Finding the Inverse of a Function : The procedure for finding the inverse of a function is a rather simple one although there are a couple of steps which can on occasion be somewhat messy.  Following is the process

Given the function f ( x ) we desire to determine the inverse function, f ^-1 ( x ) .

a. Firstly, replace f ( x ) with y. It is done to make the rest of the procedure easier.

b. Replace every x to a y and replace every y to an x.

c. Solve out the equation from Step 2 for y. it is the step where mistakes are most frequently made so be careful with this step.

d. Replace y with f ^-1 ( x ) .  In other terms, we've managed to determine the inverse at this point!

e. Check your work by verifying that (f o f ^-1 )( x ) = x and ( f ^-1 + f )( x ) = x are both true. Sometimes this work can be messy making it simple to make mistakes so again be careful.

That's the procedure. Most of the steps are not all that bad although as mentioned in the procedure there are a couple of steps that we actually have to be careful with as it is easy to commit mistakes in those steps.

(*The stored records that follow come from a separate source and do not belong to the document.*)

(* ===== verification/Net.v ===== *)
(** * Ethernet, ARP, IPv4, ICMP and UDP

    [src/net/eth.c], [arp.c], [ipv4.c], [icmp.c], [udp.c] and the device side of
    [net_core.c].  A device is an index into the registry, [NULL] is [-1]; the
    driver's [transmit] is a parameter that may depend on everything sent before,
    and every frame given to it is recorded on [wire].  The stack lock makes each
    operation one step.  The static scratch buffers are the lists the functions
    build; [Net] shows what they hold fits. *)

From S2P Require Import Prelude NetBase.

(** ** Definitions *)

Definition NET_MTU : Z := 1500.
Definition NET_FRAME_MAX : Z := 1536.
Definition NULL_DEV : Z := -1.

Record net_dev := mk_dev {
  d_mac : list Z;
  d_ip : Z;
  d_netmask : Z;
  d_gateway : Z;
  d_transmit : bool       (** the driver has a [transmit] *)
}.

Record arp_entry := mk_arp { a_ip : Z; a_mac : list Z; a_valid : bool; a_age : Z }.
#[export] Instance arp_entry_inhabited : Inhabited arp_entry := populate (mk_arp 0 [] false 0).

(** The state below the transports. *)
Record l3 := mk_l3 {
  g_devs : list net_dev;
  g_cache : list arp_entry;
  g_ip_id : Z;
  g_tx_frames : Z;
  g_tx_errors : Z;
  wire : list (Z * list Z)   (** frames handed to drivers, oldest first *)
}.
Definition set_cache (n : l3) (c : list arp_entry) : l3 := mk_l3 (g_devs n) c (g_ip_id n) (g_tx_frames n) (g_tx_errors n) (wire n).
Definition set_ip_id (n : l3) (x : Z) : l3 := mk_l3 (g_devs n) (g_cache n) x (g_tx_frames n) (g_tx_errors n) (wire n).

(** A driver: what [transmit] returns for a frame, given all it sent before. *)
Class Nic := transmit : list (Z * list Z) → Z → list Z → Z.

Definition dev_at (n : l3) (dev : Z) : option net_dev := if dev <? 0 then None else g_devs n !! Z.to_nat dev.
Definition dev_ip (n : l3) (dev : Z) : Z := match dev_at n dev with Some d => d_ip d | None => 0 end.

(** A hardware address is an array of six bytes. *)
Definition mac6 (m : list Z) : list Z := resize 6 0 m.

Section net.
Context `{NIC : Nic}.

Definition net_dev_xmit (n : l3) (dev : Z) (frame : list Z) : l3 * Z :=
  match dev_at n dev with
  | Some d =>
      if negb (d_transmit d) then (n, -1)
      else
        let r := transmit (wire n) dev frame in
        let w := wire n ++ [(dev, frame)] in
        (if r <? 0 then mk_l3 (g_devs n) (g_cache n) (g_ip_id n) (g_tx_frames n) (u64 (g_tx_errors n + 1)) w
         else mk_l3 (g_devs n) (g_cache n) (g_ip_id n) (u64 (g_tx_frames n + 1)) (g_tx_errors n) w, r)
  | None => (n, -1)
  end.

(** The frame [eth_send] builds, padded to the minimum of 60 bytes. *)
Definition eth_frame (dst_mac src_mac : list Z) (ethertype : Z) (payload : list Z) : list Z :=
  let f := mac6 dst_mac ++ mac6 src_mac ++ be16 ethertype ++ payload in
  f ++ replicate (Z.to_nat (60 - zlen f)) 0.

Definition eth_send (n : l3) (dev : Z) (dst_mac : list Z) (ethertype : Z) (payload : list Z) : l3 * Z :=
  match dev_at n dev with
  | Some d =>
      if negb (d_transmit d) then (n, -1)
      else if NET_MTU <? zlen payload then (n, -1)
      else net_dev_xmit n dev (eth_frame dst_mac (d_mac d) ethertype payload)
  | None => (n, -1)
  end.

(** *** ARP *)

Definition ARP_HTYPE_ETH : Z := 1.
Definition ARP_PTYPE_IP : Z := 0x0800.
Definition ARP_OP_REQ : Z := 1.
Definition ARP_OP_REPLY : Z := 2.
Definition ETH_TYPE_ARP : Z := 0x0806.
Definition ETH_TYPE_IPV4 : Z := 0x0800.
Definition ARP_CACHE : Z := 16.
Definition BCAST : list Z := replicate 6 0xFF.

Definition arp_hit (ip : Z) (e : arp_entry) : bool := a_valid e && (a_ip e =? ip).

Definition cache_put (c : list arp_entry) (ip : Z) (mac : list Z) : list arp_entry :=
  let slot :=
    match first (arp_hit ip) c with
    | Some i => i
    | None => match first (λ e, negb (a_valid e)) c with Some i => i | None => 0 end
    end in
  c.[slot <- mk_arp ip (mac6 mac) true 0].

Definition arp_lookup (c : list arp_entry) (ip : Z) : option (list Z) :=
  match first (arp_hit ip) c with
  | Some i => Some (a_mac c.[i])
  | None => None
  end.

Definition arp_packet (op : Z) (d : net_dev) (tha : list Z) (tpa : Z) : list Z :=
  be16 ARP_HTYPE_ETH ++ be16 ARP_PTYPE_IP ++ [6; 4] ++ be16 op ++
  mac6 (d_mac d) ++ ip_octets (d_ip d) ++ mac6 tha ++ ip_octets tpa.

Definition arp_request (n : l3) (dev target_ip : Z) : l3 :=
  match dev_at n dev with
  | Some d => (eth_send n dev BCAST ETH_TYPE_ARP (arp_packet ARP_OP_REQ d (replicate 6 0) target_ip)).1
  | None => n
  end.

(** [None]: a request is out, the caller retries. *)
Definition arp_resolve (n : l3) (dev ip : Z) : l3 * option (list Z) :=
  match arp_lookup (g_cache n) ip with
  | Some mac => (n, Some mac)
  | None => (arp_request n dev ip, None)
  end.

Definition arp_input (n : l3) (dev : Z) (frame : list Z) : l3 :=
  match dev_at n dev with
  | Some d =>
      if zlen frame <? 14 + 28 then n
      else
        let a := drop 14 frame in
        let op := rd_be16 a 6 in
        let spa := rd_ip a 14 in
        let tpa := rd_ip a 24 in
        let sha := take 6 (drop 8 a) in
        let n1 := set_cache n (cache_put (g_cache n) spa sha) in
        if (op =? ARP_OP_REQ) && (tpa =? d_ip d) && negb (d_ip d =? 0) then
          (eth_send n1 dev sha ETH_TYPE_ARP (arp_packet ARP_OP_REPLY d sha spa)).1
        else n1
  | None => n
  end.

Definition arp_entries (c : list arp_entry) : Z := count a_valid c.

Definition arp_age_one (e : arp_entry) : arp_entry :=
  if a_valid e then
    let age := u32 (a_age e + 1) in
    mk_arp (a_ip e) (a_mac e) (negb (600000 <? age)) age
  else e.
Definition arp_tick (n : l3) : l3 := set_cache n (arp_age_one <$> g_cache n).

(** *** IPv4 *)

Definition IP_PROTO_ICMP : Z := 1.
Definition IP_PROTO_UDP : Z := 17.
Definition IP_PROTO_TCP : Z := 6.

(** [ipv4_input] up to its dispatch: the protocol, the sender and the payload. *)
Definition ipv4_parse (d : net_dev) (frame : list Z) : option (Z * Z * list Z) :=
  let len := zlen frame in
  if len <? 14 + 20 then None
  else
    let ip := drop 14 frame in
    let ihl := u8 (Z.land ip.[0] 0x0F * 4) in
    if ihl <? 20 then None
    else
      let tot := rd_be16 ip 2 in
      if (tot <? ihl) || (len <? 14 + tot) then None
      else
        let proto := ip.[9] in
        let dst := rd_ip ip 16 in
        let src := rd_ip ip 12 in
        if negb (d_ip d =? 0) && negb (dst =? d_ip d) && negb (dst =? 0xFFFFFFFF) then None
        else Some (proto, src, take (Z.to_nat (tot - ihl)) (drop (Z.to_nat ihl) ip)).

(** The header with checksum field [csum]. *)
Definition ipv4_header (tot id src dst proto : Z) (csum : list Z) : list Z :=
  [0x45; 0] ++ be16 tot ++ be16 id ++ [0x40; 0; 64; proto] ++ csum ++ ip_octets src ++ ip_octets dst.

Definition bcast (d : net_dev) : Z :=
  if ztrue (d_netmask d) then Z.lor (d_ip d) (not32 (d_netmask d)) else 0xFFFFFFFF.

(** The hardware address a packet goes to, resolved over the next hop. *)
Definition ipv4_route (n : l3) (dev : Z) (d : net_dev) (dst_ip : Z) : l3 * option (list Z) :=
  if (dst_ip =? 0xFFFFFFFF) || ztrue (d_netmask d) && (dst_ip =? bcast d) then (n, Some BCAST)
  else
    let nexthop := if Z.land dst_ip (d_netmask d) =? Z.land (d_ip d) (d_netmask d) then dst_ip else d_gateway d in
    arp_resolve n dev nexthop.

Definition ipv4_send (n : l3) (dev dst_ip proto : Z) (payload : list Z) : l3 * Z :=
  match dev_at n dev with
  | None => (n, -1)
  | Some d =>
      if NET_MTU - 20 <? zlen payload then (n, -1)
      else
        match ipv4_route n dev d dst_ip with
        | (n1, None) => (n1, -1)
        | (n1, Some dmac) =>
            let tot := u16 (20 + zlen payload) in
            let hdr := ipv4_header tot (g_ip_id n1) (d_ip d) dst_ip (u8 proto) in
            let csum := net_checksum (hdr [0; 0]) in
            eth_send (set_ip_id n1 (u16 (g_ip_id n1 + 1))) dev dmac ETH_TYPE_IPV4 (hdr (be16 csum) ++ payload)
        end
  end.

(** *** ICMP *)

Definition ICMP_ECHO_REQUEST : Z := 8.
Definition ICMP_ECHO_REPLY : Z := 0.

Definition icmp_input (n : l3) (replies : Z) (dev src_ip : Z) (pkt : list Z) : l3 * Z :=
  if zlen pkt <? 8 then (n, replies)
  else if pkt.[0] =? ICMP_ECHO_REPLY then (n, u32 (replies + 1))
  else if pkt.[0] =? ICMP_ECHO_REQUEST then
    if NET_FRAME_MAX <? zlen pkt then (n, replies)
    else
      let c := net_checksum ([ICMP_ECHO_REPLY; 0] ++ [0; 0] ++ drop 4 pkt) in
      ((ipv4_send n dev src_ip IP_PROTO_ICMP ([ICMP_ECHO_REPLY; 0] ++ be16 c ++ drop 4 pkt)).1, replies)
  else (n, replies).

Definition icmp_send_echo (n : l3) (dev dst_ip id seq : Z) : l3 * Z :=
  let body := be16 id ++ be16 seq ++ ((λ i, u8 (97 + i)) <$> seqZ 0 8) in
  let c := net_checksum ([ICMP_ECHO_REQUEST; 0] ++ [0; 0] ++ body) in
  ipv4_send n dev dst_ip IP_PROTO_ICMP ([ICMP_ECHO_REQUEST; 0] ++ be16 c ++ body).

(** *** UDP *)

Definition UDP_MAX_BIND : Z := 64.

(** A receive callback with its context: a socket's, or another client's. *)
Inductive udp_cb := CbSock (sock : Z) | CbOther (id : Z).

Record udp_binding := mk_bind { b_port : Z; b_cb : option udp_cb; b_used : bool }.
Record udp := mk_udp { g_bind : list udp_binding; g_ephemeral : Z }.

Definition bound (port : Z) (b : udp_binding) : bool := b_used b && (b_port b =? port).

Definition udp_bind (u : udp) (port : Z) (cb : option udp_cb) : udp * Z :=
  match first (bound port) (g_bind u) with
  | Some _ => (u, -2)
  | None =>
      match first (λ b, negb (b_used b)) (g_bind u) with
      | Some i => (mk_udp (g_bind u).[i <- mk_bind port cb true] (g_ephemeral u), 0)
      | None => (u, -1)
      end
  end.

Definition udp_unbind (u : udp) (port : Z) : udp :=
  mk_udp ((λ b, if bound port b then mk_bind (b_port b) (b_cb b) false else b) <$> g_bind u) (g_ephemeral u).

(** The next port of the dynamic range, as [g_ephemeral] and [g_eph] step. *)
Definition eph_next (p : Z) : Z := let q := u16 (p + 1) in if q =? 0 then 49152 else q.

Fixpoint eph_search (taken : Z → bool) (tries : nat) (p : Z) : Z * Z :=
  match tries with
  | O => (p, 0)
  | S tries => if taken p then eph_search taken tries (eph_next p) else (eph_next p, p)
  end.

Definition udp_ephemeral_port (u : udp) : udp * Z :=
  let '(e, p) := eph_search (λ p, bool_decide (is_Some (first (bound p) (g_bind u)))) (Z.to_nat 16384) (g_ephemeral u) in
  (mk_udp (g_bind u) e, p).

(** The callback [udp_input] calls, with its arguments. *)
Definition udp_input (u : udp) (src_ip : Z) (seg : list Z) : option (udp_cb * Z * Z * list Z) :=
  let len := zlen seg in
  if len <? 8 then None
  else
    let src_port := rd_be16 seg 0 in
    let dst_port := rd_be16 seg 2 in
    let ulen := rd_be16 seg 4 in
    if (ulen <? 8) || (len <? ulen) then None
    else
      match first (λ b, bound dst_port b && bool_decide (is_Some (b_cb b))) (g_bind u) with
      | Some i =>
          match g_bind u !! Z.to_nat i with
          | Some (mk_bind _ (Some cb) _) => Some (cb, src_ip, src_port, take (Z.to_nat (ulen - 8)) (drop 8 seg))
          | _ => None
          end
      | None => None
      end.

Definition udp_bind_count (u : udp) : Z := count b_used (g_bind u).

(** The segment with checksum field [csum], and the bytes the checksum covers. *)
Definition udp_segment (src_port dst_port : Z) (csum data : list Z) : list Z :=
  be16 src_port ++ be16 dst_port ++ be16 (u16 (8 + zlen data)) ++ csum ++ data.
Definition pseudo_header (src dst proto len : Z) : list Z := ip_octets src ++ ip_octets dst ++ [0; proto] ++ be16 len.

Definition udp_output (n : l3) (dev dst_ip src_port dst_port : Z) (data : list Z) : l3 * Z :=
  match dev_at n dev with
  | None => (n, -1)
  | Some d =>
      if NET_FRAME_MAX - 12 - 8 <? zlen data then (n, -1)
      else
        let ph := pseudo_header (d_ip d) dst_ip IP_PROTO_UDP (u16 (8 + zlen data)) in
        let c := net_checksum (ph ++ udp_segment src_port dst_port [0; 0] data) in
        let csum := if c =? 0 then 0xFFFF else c in
        ipv4_send n dev dst_ip IP_PROTO_UDP (udp_segment src_port dst_port (be16 csum) data)
  end.
End net.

In the verification step technically we really do have to check that both ( f o f ^-1 )( x ) = x and ( f ^-1 o f )( x ) = x are true.  For all of the functions which we are going to be looking at in this course if one is true then the other will also be true.  Though, there are functions for which it is probable for only one of these to be true. It is brought up since in all the problems here we will be just verifying one of them.  We just have to always remember that technically we have to check both.